Khene player Si Phaly with a long set of pipes.
THE last Lao player of the ancient khene mouth organ sits at his home in Banteay Meanchey province, caressing the bamboo pipes of his rare musical instrument lovingly.
White-haired Si Phaly is now 82, and is mourning the loss of his craft. None of his children or grandchildren was interested in learning the khene, and he may be the last player of ancient Lao songs remaining in Cambodia.
Something like despair crosses his face as he recalls the glory days in Cambodia of the 1960s, when Lao language and culture flourished among the descendants of migrants from Laos.
The lilting sounds of the khene were often heard then, as people gathered to celebrate weddings, festivals and parties, Si Phaly recalls.
Two singers traditionally accompanied the music, making up verses on the spot in the Lao language and pitting their wits against each other, he explains.
“Its sound is so beautiful.
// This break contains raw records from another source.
(** C35.  Dropping a handle.  Whatever its workers have done with the queue by
    its rules, short of registering or clearing the two notifiers or changing
    their flags, dropping the handle of a device that could be made does not
    panic.  It waits for the read lock twice: when the first is not granted,
    nothing happens; when it is, the exit notifier is raised, and whoever waits
    and is told of its descriptor gets the handler that exits; when the second
    is granted too, the drop returns, and of the files those that the device
    made and that can be removed are gone, and no others. *)
Theorem handle_drops os lfsr w o nm config fds b d n fds' :
  DeviceHandle_new os lfsr w o nm config fds = Ret (Ok (b, d, n), fds') → answers_ok os b.(b_iface) config.(c_uapi_fd) →
  ∃ y x, b.(b_yield) = Some y ∧ b.(b_exit) = Some x ∧
    ∀ ops q g can_remove files, all_allowed ops (b.(b_queue), ∅) →
      all_spare y ops (b.(b_queue), ∅) → all_spare x ops (b.(b_queue), ∅) →
      run_ops ops (b.(b_queue), ∅) = Ret (q, g) →
      let drop := λ granted granted', handle_drop can_remove granted granted' (with_queue q b, files) in
      (∀ granted', drop false granted' = Ret (Err Waiting, (with_queue q b, files))) ∧
      ∃ b', drop true false = Ret (Err Waiting, (b', files)) ∧
        drop true true = Ret (Ok (), (b', files ∖ removable can_remove b.(b_paths))) ∧
        ∃ a q', wait (WaitReady x EPOLLIN) b'.(b_queue) = Ret (Ok (WaitOk a), q') ∧
          guard_handler a q' = Ret (Ok HExit, q').
Proof.
  unfold DeviceHandle_new. intros (b0 & s0 & Hmake & Hr)%bind_inv Hos.
  assert (b0 = b) as ->. { by apply bind_inv in Hr as ([? ?] & ? & _ & [= <- _ _ _]). }
  destruct (trigger_exit_run os nm _ fds b s0 Hmake Hos) as (y & x & Ey & Ex & Hexit).
  exists y, x. split; [done|]. split; [done|]. intros ops q g can_remove files Hal Hsy Hsx Hrun. split; [done|].
  destruct (Hexit ops q g files Hal Hsy Hsx Hrun) as (b' & Ht & Hp & Hw). exists b'.
  unfold handle_drop. rewrite !(bind_ok _ _ _ _ _ (eq_refl : device_read true (with_queue q b, files) = Ret (Ok (), _))).
  rewrite !(bind_ok _ _ _ _ _ Ht). split_and!; [done| |done].
  unfold handle_clean. erewrite bind_ok by reflexivity. erewrite bind_ok by reflexivity. cbn [fst]. rewrite Hp. apply remove_files_run.
Qed.
End Dropping.

(** The first worker, or every worker without multiple queues, reads the
    interface of the device.  Another worker gets a queue of its own under the
    same name: its descriptor is registered for the interface, and the events
    that were registered under other descriptors stay. *)
Lemma worker_queue os fd tunsetiff fl i b fds :
  poll_inv b.(b_queue) ∅ → 0 ≤ fd → i ≠ 0%nat → iface_name b.(b_iface).(tun_name) →
  (∀ r, tunsetiff r = true) → os.(an_ctl) HIface = true →
  ∃ b', worker_iface os (Some fd) tunsetiff (Some fl) true i true (b, fds) =
      Ret (Ok (MkTun fd b.(b_iface).(tun_name)), (b', {[fd]} ∪ fds)) ∧
    poll_inv b'.(b_queue) ∅ ∧ at_fd b'.(b_queue) fd HIface false ∧
    ∀ fd' h n, 0 ≤ fd' → fd' ≠ fd → at_fd b.(b_queue) fd' h n → at_fd b'.(b_queue) fd' h n.
Proof.
  intros Hinv Hfd Hi Hname Hset Hctl. unfold worker_iface, name. erewrite bind_ok by reflexivity. cbn [fst].
  rewrite (proj2 (Nat.eqb_neq _ _) Hi). cbn [orb negb].
  erewrite bind_ok; [|unfold unwrapped, w_fds, zoom; cbn [snd]; rewrite new_run by done; rewrite Hset; reflexivity].
  erewrite bind_ok by reflexivity. cbn [fst snd].
  set (ev := MkEvent (Z.lor EPOLLIN EPOLLONESHOT) 0 fd HIface false false).
  assert (Hreg : new_event true fd HIface b.(b_queue) = Ret (Ok fd, registered_at true ev b.(b_queue)))
    by exact (register_run true ev _ ∅ Hinv Hfd).
  exists (with_queue (registered_at true ev b.(b_queue)) b). split.
  - unfold try_, w_boot, zoom, register_iface_handler, on_queue, zoom, mbind, M_bind. cbn [fst snd tun_fd b_queue].
    rewrite Hctl, Hreg. reflexivity.
  - destruct (event_as true fd HIface b.(b_queue) fd _ Hinv ltac:(by intros ? [= <-]) Hreg) as (_ & Hinv' & Hat & Hothers). eauto.
Qed.

(** ** Witness *)

Section HandleWitness.
#[local] Existing Instance toy_crypto.
#[local] Existing Instance map_table.
#[local] Existing Instance by_key.

Definition test_handle : outcome (result Error (boot * dstate * Z) * gset Z) :=
  DeviceHandle_new given (MkIndexLfsr 1 1 77) (MkWorld test_env ∅) test_os (str "wg0") default_config ∅.

Lemma test_handle_run : ∃ b d n fds', test_handle = Ret (Ok (b, d, n), fds') ∧ b.(b_iface) = MkTun 4 (str "wg0").
Proof.
  destruct (is_ok_run test_handle) as ([[b d] n] & fds' & Hr); [by vm_compute|]. exists b, d, n, fds'. split; [exact Hr|].
  unfold test_handle, DeviceHandle_new in Hr. apply bind_inv in Hr as (b0 & s0 & Hmake & Hr).
  apply bind_inv in Hr as ([? ?] & ? & _ & [= <- _ _ _]). destruct given_run as (b1 & fds1 & Hm & Hi).
  assert (Heq : Ret (Ok b1, fds1) = Ret (Ok b0, s0) :> outcome (result Error boot * gset Z)) by (rewrite <- Hm; exact Hmake).
  by injection Heq as <- _.
Qed.

(** A worker is told to yield; the socket of the configuration can be removed,
    another file is not touched. *)
Definition drop_ops : list (poll_op (Handler := handler)) := [OTrigger 16; OWait (WaitReady 16 1)].
Definition drop_files : gset bytes := {[str "/var/run/wireguard//wg0.sock"; str "/etc/passwd"]}.

Definition test_boot : boot :=
  match make_device given (str "wg0") (-1) ∅ with
  | Ret (Ok b, _) => b
  | _ => MkBoot (MkPoll [] ∅ ∅ ∅) (MkTun 0 []) 0 None None []
  end.

Lemma test_handle_boot b d n fds' : test_handle = Ret (Ok (b, d, n), fds') → b = test_boot.
Proof.
  unfold test_handle, DeviceHandle_new. intros (b0 & s0 & Hmake & Hr)%bind_inv.
  apply bind_inv in Hr as ([? ?] & ? & _ & [= <- _ _ _]). cbn [c_uapi_fd default_config] in Hmake.
  unfold test_boot. by rewrite Hmake.
Qed.

Ltac ops_fit :=
  repeat match goal with
  | |- _ [] _ => exact I
  | |- _ (_ :: _) _ => split; [|intros s Hs; vm_compute in Hs; injection Hs as <-]
  end; try exact I; by eexists _, _.

Definition test_queue : EventPoll handler := Eval vm_compute in test_boot.(b_queue).

Lemma test_boot_queue : test_boot.(b_queue) = test_queue.
Proof. vm_compute. reflexivity. Qed.

Lemma test_boot_paths : test_boot.(b_paths) = [str "/var/run/wireguard//wg0.sock"].
Proof. vm_compute. reflexivity. Qed.

Lemma drop_allowed : all_allowed drop_ops (test_queue, ∅).
Proof. unfold drop_ops. ops_fit. Qed.

Lemma drop_spares fd : all_spare fd drop_ops (test_queue, ∅).
Proof. unfold drop_ops. ops_fit. Qed.

Lemma drop_runs : is_Some (match run_ops drop_ops (test_queue, ∅) with Ret s => Some s | Panic => None end).
Proof. vm_compute. eauto. Qed.

Lemma remove_one (path other : bytes) : path ≠ other →
  ({[path; other]} : gset bytes) ∖ removable (λ _, true) [path] = {[other]}.
Proof. intros ?. unfold removable. rewrite filter_cons_True by done. rewrite filter_nil. set_solver. Qed.

Lemma handle_drops_witness :
  ∃ b d n fds' b' a q', test_handle = Ret (Ok (b, d, n), fds') ∧
    (∃ q g, run_ops drop_ops (b.(b_queue), ∅) = Ret (q, g) ∧
      handle_drop (λ _, true) true true (with_queue q b, drop_files) = Ret (Ok (), (b', {[str "/etc/passwd"]}))) ∧
    wait (WaitReady 17 EPOLLIN) b'.(b_queue) = Ret (Ok (WaitOk a), q') ∧ guard_handler a q' = Ret (Ok HExit, q').
Proof.
  destruct test_handle_run as (b & d & n & fds' & Hr & Hi). pose proof (test_handle_boot _ _ _ _ Hr) as Hb.
  pose proof Hr as Hr'. unfold test_handle in Hr'.
  destruct (handle_drops given (MkIndexLfsr 1 1 77) (MkWorld test_env ∅) test_os (str "wg0") default_config ∅ b d n fds' Hr') as (y & x & _ & Hx & Hdrop);
    [rewrite Hi; exact given_ok|].
  rewrite Hb in Hdrop, Hx. rewrite test_boot_queue in Hdrop. destruct drop_runs as [[q g] Hq].
  destruct (run_ops drop_ops (test_queue, ∅)) as [s|] eqn:Hrun; [|done]. injection Hq as ->.
  destruct (Hdrop drop_ops q g (λ _, true) drop_files drop_allowed (drop_spares y) (drop_spares x) Hrun)
    as (_ & b' & _ & Hd & a & q' & Hw & Hg).
  assert (x = 17) as -> by (vm_compute in Hx; by injection Hx).
  exists b, d, n, fds', b', a, q'. split; [exact Hr|]. split; [|split; [exact Hw|exact Hg]].
  rewrite Hb. exists q, g. split; [rewrite test_boot_queue; exact Hrun|].
  rewrite test_boot_paths in Hd. unfold drop_files in *. by rewrite remove_one in Hd.
Defined.
End HandleWitness.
It really encourages people to dance. Anyone who feels sleepy will decide to wake up because they don’t want to miss the sounds. The best khene performers can blow all kinds of rhythms.”
There are several sizes of khene, which are made from bamboo. Some have five, six or eight pipes, and they come in lengths of up to 1.5 metres, with the longer organs sustaining a louder sound, says Si Phaly.
“Khene is not as hard to play as the flute because its sound can be made by either blowing out air or breathing in, while the flute requires you to keep blowing out to make a sound. So we can play the khene all day long,” he says.
Speaking in a dialect that sounds very much like Khmer Surin in Thailand, Si Phaly says that he was born in Cambodia near Sdei Leu village in Koymaeng commune in Mongkul Borei district.
His parents were from Laos originally, but had fled to Thailand’s Sisaket province before moving across the Cambodian border to settle in the village.
“My father was also a khene player. I learned how to play it from him as well as from other musicians,” says Si Phaly.
The Lao community gradually expanded, and descendants still live in the village and in Sdei Krom village nearby.
But they were not immune from the deadly influence of the Khmer Rouge stain spreading across the land in the 1970s.
Music was banned. But Si Phaly managed to keep two of his beloved khene instruments hidden. Wrapping them in cloth, he hid them as he moved from one house to another.
He was determined to safeguard them so Cambodians could continue making the organs and carrying on the tradition.
After the Khmer Rouge was overthrown in 1979, the few khene players that remained in the district gradually took up their pipes again, sending the lilting sounds once again over the countryside.
But over the years they have died, and now there are no young singers who can carry on the tradition of accompanying the khene in the Lao language.
The words remain known only to a few people over 60, says Si Phaly sadly.
He takes up his khene to play, its soft sounds attracting relatives and neighbours to hear the music. They haven’t often heard Si Phaly play since he became ill a few years ago.
But mostly his precious instruments stay in the closet – they will survive, even after the last player’s notes fade away.